When a market worth $6 billion dollars is neglected by some people who assume that they have the grand design and everybody else needs to fit into it, a new market will come up in response. This is the story of alternative funding which is for, by and of small businesses that were sidelined from access to easy credit by banks and traditional lenders. From the time this kind of funding first took place about one and a half decades ago, it has come a long way to become the mainstay of providing easy credit to small businesses. It takes a lender to adopt a different approach when dealing with small businesses because their needs are small but come with a lot of urgency. 

Small unsecured loans are a big help  

In US business funding, it used to be unthinkable for a borrower to get a loan from a traditional lender without providing collateral to secure the debt. In reality, many small businesses with high levels of profitability cannot produce any collateral for the simple reason that they don’t own high value assets. 

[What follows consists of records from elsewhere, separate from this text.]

(** C8. The two price inputs keep 0 <= min <= max <= 10000: a new min is
    clamped into [0, current max] and leaves max alone, a new max is clamped
    into [current min, 10000] and leaves min alone, a value already inside
    its interval is stored as typed, and text that parses to NaN leaves the
    whole page state as it was. *)
Theorem price_inputs_keep_range (pg : Page) (text : string) :
  range_ok (priceRange (filters pg)) ->
  let lo := pr_lo (priceRange (filters pg)) in
  let hi := pr_hi (priceRange (filters pg)) in
  let after_min := priceRange (filters (dispatch (TypeMinPrice text) pg)) in
  let after_max := priceRange (filters (dispatch (TypeMaxPrice text) pg)) in
  range_ok after_min /\ range_ok after_max /\
  (JS.parseInt text = None ->
   dispatch (TypeMinPrice text) pg = pg /\ dispatch (TypeMaxPrice text) pg = pg) /\
  (forall v, JS.parseInt text = Some v ->
     0 <= pr_lo after_min <= hi /\ pr_hi after_min = hi /\
     (0 <= v <= hi -> pr_lo after_min = v) /\
     (v < 0 -> pr_lo after_min = 0) /\ (hi < v -> pr_lo after_min = hi) /\
     lo <= pr_hi after_max <= 10000 /\ pr_lo after_max = lo /\
     (lo <= v <= 10000 -> pr_hi after_max = v) /\
     (v < lo -> pr_hi after_max = lo) /\ (10000 < v -> pr_hi after_max = 10000)).
Proof.
  intros (H0 & H1 & H2) lo hi after_min after_max.
  subst after_min after_max. rewrite !filters_dispatch. cbn [handle].
  destruct (JS.parseInt text) as [v|] eqn:E.
  - rewrite (min_handler_range text pg v E), (max_handler_range text pg v E).
    fold lo hi in H0, H1, H2 |- *. unfold range_ok. cbn [pr_lo pr_hi].
    repeat split; try discriminate; intros; try lia.
    all: match goal with H : Some _ = Some _ |- _ => inversion H; subst end; lia.
  - unfold onMinPriceChange, onMaxPriceChange. rewrite E.
    fold lo hi. unfold range_ok. repeat split; try lia; try discriminate.
    + unfold dispatch. cbn [handle]. unfold onMinPriceChange. rewrite E.
      apply commit_unchanged.
    + unfold dispatch. cbn [handle]. unfold onMaxPriceChange. rewrite E.
      apply commit_unchanged.
Qed.

(** ** The category cards *)

(** C9. A click on the card of the selected category clears the selection,
    a click on any other card selects that card's category, and two clicks on
    one card starting from no selection end with no selection. *)
Theorem category_click_toggles (pg : Page) (name : string) :
  (selectedCategory (filters pg) = Some name ->
   selectedCategory (filters (dispatch (ClickCategory name) pg)) = None) /\
  (selectedCategory (filters pg) <> Some name ->
   selectedCategory (filters (dispatch (ClickCategory name) pg)) = Some name) /\
  (selectedCategory (filters pg) = None ->
   selectedCategory
     (filters (dispatch (ClickCategory name) (dispatch (ClickCategory name) pg))) = None).
Proof.
  assert (click : forall q,
             selectedCategory (filters (dispatch (ClickCategory name) q)) =
             if JS.strict_eq_opt (selectedCategory (filters q)) name
             then None else Some name).
  { intro q. rewrite filters_dispatch. reflexivity. }
  repeat split.
  - intro E. rewrite click, E. simpl. now rewrite String.eqb_refl.
  - intro N. rewrite click.
    destruct (selectedCategory (filters pg)) as [c|]; simpl; [|reflexivity].
    destruct (String.eqb_spec c name); [subst; now elim N | reflexivity].
  - intro E. rewrite click, click, E. simpl. now rewrite String.eqb_refl.
Qed.

(** ** The store-hours banner *)

Section StoreHoursFacts.

Variable utcOffset : Z -> Z.

Lemma getDay_range (now : Z) : 0 <= getDay utcOffset now < 7.
Proof. unfold getDay. apply Z.mod_pos_bound. lia. Qed.

Lemma getHours_range (now : Z) : 0 <= getHours utcOffset now < 24.
Proof. unfold getHours. apply Z.mod_pos_bound. lia. Qed.

Lemma day_name_not_closed (now : Z) :
  String.eqb (day_name (getDay utcOffset now)) "CLOSED" = false.
Proof.
  pose proof (getDay_range now) as R.
  assert (D : getDay utcOffset now = 0 \/ getDay utcOffset now = 1 \/
              getDay utcOffset now = 2 \/ getDay utcOffset now = 3 \/
              getDay utcOffset now = 4 \/ getDay utcOffset now = 5 \/
              getDay utcOffset now = 6) by lia.
  repeat (destruct D as [D|D]; [rewrite D; reflexivity|]).
  rewrite D; reflexivity.
Qed.

(** C10. Whether the banner shows the store as open depends on the
    timestamp alone (through the host clock's day and hour): the store is
    open exactly on Sunday from 8 to 14 and on every other day from 8 to 20,
    and all eight inline computations of a render return their open value
    under this one condition, so at one timestamp they agree. *)
Theorem store_hours_agree (now : Z) :
  exists isOpen : bool,
    (isOpen = true <-> open_rule utcOffset now) /\
    desktop_frame utcOffset now = (if isOpen then open_frame else closed_frame) /\
    desktop_dot utcOffset now = (if isOpen then "bg-green-500 animate-pulse" else "bg-red-500") /\
    desktop_text utcOffset now = (if isOpen then "text-orange-400" else "text-gray-400") /\
    desktop_label utcOffset now =
      (if isOpen then ("Store Hours - " ++ day_name (getDay utcOffset now))%string
       else "CLOSED") /\
    mobile_frame utcOffset now = (if isOpen then open_frame else closed_frame) /\
    mobile_dot utcOffset now = (if isOpen then "bg-green-500 animate-pulse" else "bg-red-500") /\
    mobile_text utcOffset now = (if isOpen then "text-orange-400" else "text-gray-400") /\
    mobile_label utcOffset now =
      (if isOpen then day_name (getDay utcOffset now) else "CLOSED") /\
    decisions utcOffset now = repeat isOpen 8.
Proof.
  set (h := getHours utcOffset now).
  set (d := getDay utcOffset now).
  exists (((d =? 0) && (h >=? 8) && (h <? 14)) || (negb (d =? 0) && (h >=? 8) && (h <? 20))).
  split.
  - unfold open_rule. fold h d.
    rewrite Bool.orb_true_iff, !Bool.andb_true_iff, Bool.negb_true_iff.
    rewrite !Z.geb_leb, !Z.leb_le, !Z.ltb_lt, Z.eqb_eq, Z.eqb_neq. tauto.
  - repeat split.
    unfold decisions, desktop_frame, desktop_dot, desktop_text, desktop_label,
      mobile_frame, mobile_dot, mobile_text, mobile_label.
    fold h d.
    destruct (((d =? 0) && (h >=? 8) && (h <? 14))
              || (negb (d =? 0) && (h >=? 8) && (h <? 20))); cbn [repeat].
    + unfold d. rewrite day_name_not_closed. reflexivity.
    + reflexivity.
Qed.

End StoreHoursFacts.

(** A host on UTC: Sunday 16 November 2025 at 09:00, at 14:00 and at 07:59,
    Monday 17 November 2025 at 19:59 and at 20:00. *)
Example store_hours_samples :
  let utc := fun _ : Z => 0 in
  desktop_label utc 1763283600000 = "Store Hours - Sunday" /\
  desktop_label utc 1763301600000 = "CLOSED" /\
  decisions utc 1763279940000 = repeat false 8 /\
  mobile_label utc 1763409540000 = "Monday" /\
  mobile_label utc 1763409600000 = "CLOSED".
Proof. repeat split; vm_compute; reflexivity. Qed.

(** ** What leaves the filter cells alone *)

Lemma filters_fold_fire (l : list Timer) (pg : Page) :
  filters (fold_left (fun s tm => fire tm s) l pg) = filters pg.
Proof.
  revert pg. induction l as [|tm l IH]; intro pg; simpl; [reflexivity|].
  now rewrite IH.
Qed.

Lemma filters_advance (t : Z) (pg : Page) :
  filters (advance_to t pg) = filters pg.
Proof. unfold advance_to. cbn [filters with_now]. apply filters_fold_fire. Qed.

Lemma filters_settle (r : nat) (o : Outcome) (pg : Page) :
  filters (settle r o pg) = filters pg.
Proof. unfold settle. destruct (is_inflight r pg), o; reflexivity. Qed.

Lemma filters_mount (t0 : Z) : filters (mount t0) = default_filters 0.
Proof. reflexivity. Qed.

(** ** The enumerated filter values *)

Lemma handle_keeps_values (a : Action) (pg : Page) :
  stock_value_ok (stockStatus (filters pg)) /\ sort_value_ok (sortBy (filters pg)) ->
  stock_value_ok (stockStatus (filters (handle a pg))) /\
  sort_value_ok (sortBy (filters (handle a pg))).
Proof.
  intros [Hst Hso]. unfold stock_value_ok, sort_value_ok in *.
  destruct a as [text| | |name|lo hi|text|text|c|i|]; cbn [handle].
  - split; assumption.
  - split; assumption.
  - split; assumption.
  - split; assumption.
  - split; assumption.
  - unfold onMinPriceChange. destruct (JS.parseInt text); split; assumption.
  - unfold onMaxPriceChange. destruct (JS.parseInt text); split; assumption.
  - split; [|assumption]. destruct c; cbn; auto.
  - split; [assumption|]. destruct i; cbn; auto.
  - split; cbn; auto.
Qed.

(** C7. In every state the page can reach the stock-status cell holds null
    or one of in_stock, low_stock, out_of_stock, and the sort cell holds one
    of newest, price_asc, price_desc; the buckets of the backend read
    in_stock = quantity >= 10, low_stock = 1 <= quantity < 10 and
    out_of_stock = quantity = 0. *)
Theorem filter_values_enumerated :
  (forall pg, reachable pg ->
     stock_value_ok (stockStatus (filters pg)) /\ sort_value_ok (sortBy (filters pg))) /\
  (forall quantity : Z,
     (Catalog.in_bucket Catalog.in_stock quantity = true <-> 10 <= quantity) /\
     (Catalog.in_bucket Catalog.low_stock quantity = true <-> 1 <= quantity < 10) /\
     (Catalog.in_bucket Catalog.out_of_stock quantity = true <-> quantity = 0)).
Proof.
  split.
  - intros pg R. induction R as [t0|t e pg R IH|t pg R IH].
    + rewrite filters_mount. unfold stock_value_ok, sort_value_ok. cbn. auto.
    + unfold at_time. destruct e as [a|r o]; cbn [step].
      * rewrite filters_dispatch. apply handle_keeps_values.
        now rewrite filters_advance.
      * now rewrite filters_settle, filters_advance.
    + now rewrite filters_advance.
  - intro quantity. cbn [Catalog.in_bucket].
    rewrite Bool.andb_true_iff, !Z.leb_le, Z.ltb_lt, Z.eqb_eq. tauto.
Qed.

(** ** The catalog query *)

Lemma starts_with_spec (p s : string) :
  Catalog.starts_with p s = true -> exists post, s = (p ++ post)%string.
Proof.
  revert s. induction p as [|a p IH]; intros s H.
  - exists s. reflexivity.
  - destruct s as [|b s]; [discriminate|]. simpl in H.
    apply Bool.andb_true_iff in H as [Hab Hps].
    apply Ascii.eqb_eq in Hab. subst b.
    destruct (IH s Hps) as [post ->]. exists post. reflexivity.
Qed.

Lemma contains_spec (needle hay : string) :
  Catalog.contains needle hay = true ->
  exists pre post, hay = (pre ++ needle ++ post)%string.
Proof.
  induction hay as [|c hay IH]; intro H.
  - simpl in H. rewrite Bool.orb_false_r in H.
    destruct (starts_with_spec _ _ H) as [post E]. exists "", post. exact E.
  - cbn [Catalog.contains] in H. apply Bool.orb_true_iff in H as [H|H].
    + destruct (starts_with_spec _ _ H) as [post E]. exists "", post. exact E.
    + destruct (IH H) as (pre & post & E).
      exists (String c pre), post. simpl. now rewrite E.
Qed.

Lemma matches_text_spec (needle field : string) :
  Catalog.matches_text needle field = true -> Catalog.holds_text needle field.
Proof. apply contains_spec. Qed.

Lemma in_bucket_rule (b : Catalog.StockBucket) (quantity : Z) :
  Catalog.in_bucket b quantity = true -> Catalog.bucket_rule b quantity.
Proof.
  destruct b; cbn; rewrite ?Bool.andb_true_iff, ?Z.leb_le, ?Z.ltb_lt, ?Z.eqb_eq; tauto.
Qed.

Lemma in_insert (o : Catalog.SortOrder) (p x : Product) (l : list Product) :
  In x (Catalog.insert o p l) -> x = p \/ In x l.
Proof.
  induction l as [|y l IH]; simpl.
  - intros [H|[]]. now left.
  - destruct (Catalog.before o p y); simpl.
    + intros [H|H]; [now left | now right].
    + intros [H|H]; [right; now left|].
      destruct (IH H) as [E|I]; [now left | right; now right].
Qed.

Lemma in_sort (o : Catalog.SortOrder) (x : Product) (l : list Product) :
  In x (Catalog.sort o l) -> In x l.
Proof.
  induction l as [|y l IH]; simpl; [tauto|].
  intro H. apply in_insert in H as [E|H]; [left; now symmetry | right; auto].
Qed.

(** C4. Whatever the search text, category, price bounds and stock bucket
    of a query, every product the catalog query returns is a product of the
    catalog that meets all active conditions at once: the search text, when
    given, occurs in its name or its description letter case aside; the
    category, when given, is its category; its price lies between the two
    bounds, both included; its stock quantity lies in the bucket, when one is
    given. *)
Theorem query_results_satisfy_all (q : Catalog.Query) (db : list Product) (p : Product) :
  In p (Catalog.query q db) ->
  In p db /\
  (forall s, Catalog.search q = Some s ->
     Catalog.holds_text s (p_name p) \/ Catalog.holds_text s (p_description p)) /\
  (forall c, Catalog.category q = Some c -> p_category p = c) /\
  (Catalog.minPrice q <= p_price p)%Q /\ (p_price p <= Catalog.maxPrice q)%Q /\
  (forall b, Catalog.stockStatus q = Some b -> Catalog.bucket_rule b (p_stock p)).
Proof.
  unfold Catalog.query. intro H. apply in_sort, filter_In in H as [Hdb H].
  unfold Catalog.satisfies in H.
  apply Bool.andb_true_iff in H as [H Hstock].
  apply Bool.andb_true_iff in H as [H Hprice].
  apply Bool.andb_true_iff in H as [Hsearch Hcat].
  apply Bool.andb_true_iff in Hprice as [Hmin Hmax].
  split; [exact Hdb|]. repeat split.
  - intros s E. unfold Catalog.search_ok in Hsearch. rewrite E in Hsearch.
    apply Bool.orb_true_iff in Hsearch as [H|H]; [left | right];
      now apply matches_text_spec.
  - intros c E. unfold Catalog.category_ok in Hcat. rewrite E in Hcat.
    now apply String.eqb_eq in Hcat.
  - now apply Qle_bool_iff in Hmin.
  - now apply Qle_bool_iff in Hmax.
  - intros b E. unfold Catalog.stock_ok in Hstock. rewrite E in Hstock.
    now apply in_bucket_rule.
Qed.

Does that mean they cannot get small business funding even with high levels of profitability? That would be grossly unfair but unfortunately this was what the small businesses had to endure before the arrival of alternative lenders in the market. Today, small businesses can easily get unsecured loans based on their profitability and projections. 

Credit history is no longer a barrier 

Every borrower has a credit history based on which s/he gets a credit score and that usually determines whether s/he qualifies for a loan or not. Not anymore; you now have alternative business funding wherein the lender is more interested in the viability of your business than your credit history. 

That is a far more practical approach to business funding than simply drilling into the borrower’s credit history and getting stuck in it. If all lending agencies start doing that, very soon there won’t be any small business around. Can we simply wish away small businesses that account for nearly a third of the US GDP only because funding them requires a different approach?  

Fast approvals and disbursals 

A small business owner approaches a lending agency for business capital loans only when all options run out. It needs to be remembered that these are fiercely independent and self-reliant people and they are in business because they love the challenge. Businesses, big or small, need a nudge here and a push there sometimes. 

While the big ones get funded easily by traditional lenders, the need of smaller businesses is systematically overlooked. That’s where the alternative lending agencies step in with fast approvals and disbursals of the loans. Funds are like fuel in the tank for any business and they can move forward at their chosen pace only when their tanks are full. 

Any banking institution must make efforts to understand the specific credit needs of its customers. Alternative funding agencies have evolved to meet the needs of small businesses that operate by a different set of fiscal rules. They may not have picture perfect cash flow statements and they may not have valuable fixed assets to hedge a loan but they are never short of growth opportunities. Finally, we need to remember that all big businesses began small.